I was at an amazing conference last week. The combination of a great setting, a warm and welcoming crowd - and a novel format that had us outdoors as much as we were in - led to a feeling of progress and connection that I don’t often get at events with a similar technical context. Something else I noticed was that there were far more women in attendence than I was accustomed to seeing in the tech world more broadly.
Let’s be clear: this is a very low bar to be leaping. In a decade of working in various corners of this industry, and despite lots of observed corporate lip service to gender equality, I’ve found women to be so outnumbered by men as to be nearly anomalous, particularly in the engineering-adjacent patch that is remote sensing and geospatial software.
But last week it seemed that women were omnipresent, delivering many of the technical talks, leading discussions, and providing local beta. At least one breakout session I was in had a greater number of women in attendence than men. So when the time came - at the end of the conference - to itemize the positives and negatives of the experience, I spoke up. I said I was pleased that
. . . the proportion of non-dudes to dudes was much higher than I’ve encountered at other events like this.
When we got to the negatives column, I was corrected. In fact, another attendee noted, the proportion of women at the conference topped out at 25% - not even close to parity, and a sad indictment of my sense of the group’s exceptionality. (And the gender imbalance was a diversity bright spot, considering that nonwhite attendees were all but absent.) I was embarrassed and horrified. My perception had failed me.
I had stumbled on a well-documented cognitive tripwire that seems to afflict me and my fellow dudes. A conference attendee later shared some notes from a few studies on the matter of perception and gender balance:
- Men have a tendency to dominate conversations in groups where women comprise less than a large majority.
- Men tend to think that women are dominating converstions when they occupy 30% or more of a discussion’s duration.

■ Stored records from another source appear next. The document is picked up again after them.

(* ===== verification/DocStores.v ===== *)
(** * DocStores: the MongoDB and Redis connectors

    Models [crates/fuse-connectors/mongodb/src/lib.rs] (filters as query
    documents, documents as batches) and [redis/src/lib.rs] (scanned keys as
    batches).  The drivers are parameters: what a collection, a scan and a read
    of a key answer.  MongoDB's documented matching of query documents is part
    of the specification. *)

From S2P Require Import Prelude Strs Sorting Arrow ArrowRef Connector Tabular.
From stdpp Require Import base list strings gmap sorting.
From Stdlib Require Import NArith ZArith Lia Ascii SpecFloat.

(** ** MongoDB *)

Module Mongo.

(** [bson::Bson]; the kinds the connector does not tell apart are one. *)
Local Unset Elimination Schemes.
Inductive Bson : Type :=
| BDouble (f : spec_float)
| BString (s : string)
| BInt32 (z : Z)
| BInt64 (z : Z)
| BBoolean (b : bool)
| BNull
| BArray (l : list Bson)
| BDocument (d : list (string * Bson))
| BOther (s : string).
Local Set Elimination Schemes.
Abbreviation Document := (list (string * Bson)).

(** [doc.get(key)]. *)
Fixpoint doc_get (k : string) (d : Document) : option Bson :=
  match d with
  | [] => None
  | (k', v) :: d => if String.eqb k' k then Some v else doc_get k d
  end.

Definition get_nested_bson (v : Bson) (path : string) : option Bson :=
  foldl (λ acc k, acc ≫= λ c, match c with BDocument d => doc_get k d | _ => None end) (Some v) (split_on (is_char ".") path).

Definition scalar_to_bson (v : ScalarValue) : Bson :=
  match v with
  | SUtf8 s => BString s
  | SInt64 n => BInt64 n
  | SFloat64 f => BDouble f
  | SBoolean b => BBoolean b
  | Null => BNull
  end.

Definition doc1 (k : string) (v : Bson) : Document := [(k, v)].

(** The pattern of LIKE as a regular expression. *)
Definition like_pattern (v : ScalarValue) : string :=
  match v with SUtf8 s => replace "_" "." (replace "%" ".*" s) | _ => "" end.

Fixpoint filter_to_bson (f : FilterExpr) : Document :=
  match f with
  | FAnd l r => doc1 "$and" (BArray [BDocument (filter_to_bson l); BDocument (filter_to_bson r)])
  | FOr l r => doc1 "$or" (BArray [BDocument (filter_to_bson l); BDocument (filter_to_bson r)])
  | FNot e => doc1 "$nor" (BArray [BDocument (filter_to_bson e)])
  | FComparison field op value =>
      let v := scalar_to_bson value in
      match op with
      | OpEq => doc1 field v
      | OpNeq => doc1 field (BDocument (doc1 "$ne" v))
      | OpLt => doc1 field (BDocument (doc1 "$lt" v))
      | OpLte => doc1 field (BDocument (doc1 "$lte" v))
      | OpGt => doc1 field (BDocument (doc1 "$gt" v))
      | OpGte => doc1 field (BDocument (doc1 "$gte" v))
      | OpLike | OpILike | OpContains =>
          doc1 field (BDocument [("$regex", BString (like_pattern value));
                                 ("$options", BString (if bool_decide (op = OpILike) then "i" else ""))])
      end
  | FIn field vals => doc1 field (BDocument (doc1 "$in" (BArray (scalar_to_bson <$> vals))))
  | FIsNull field => doc1 field (BDocument (doc1 "$exists" (BBoolean false)))
  | FIsNotNull field => doc1 field (BDocument (doc1 "$exists" (BBoolean true)))
  end.

Definition bson_type_to_arrow (v : Bson) : DataType :=
  match v with
  | BInt32 _ | BInt64 _ => Int64
  | BDouble _ => Float64
  | BBoolean _ => Boolean
  | _ => Utf8
  end.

- Both men and women can wildly overestimate the proportion of women in certain groups.
The most biting irony of this situation is that I had come across these studies and statistics before, but still ran headlong into the misperception. I’m confident that now, with the shame of a public insertion of my foot into my mouth, I’m not going to forget to run the numbers in the future.
But what else can be done about this? What about the broader issue that the conference was indeed made up of 75% dudes? It’s one thing to be aware of the limits of our perceptions, but how can we move the needle on equity and inclusion? Of course - in a deeply meta way - whole other conferences are dedicated to this topic. The breakdown of the tech workforce is just a tiny fragment - an echo - of a battle that’s been raging since 1863, 1920, 1973, and a hundred important benchmark dates before and between. Thousands of solutions have been proposed, some have been incrementally successful, others have been abandoned.
Other attendees floated some possible ideas for the next iteration of the conference, but the problem is a hard one. How can we make a gathering of this kind look more like our country?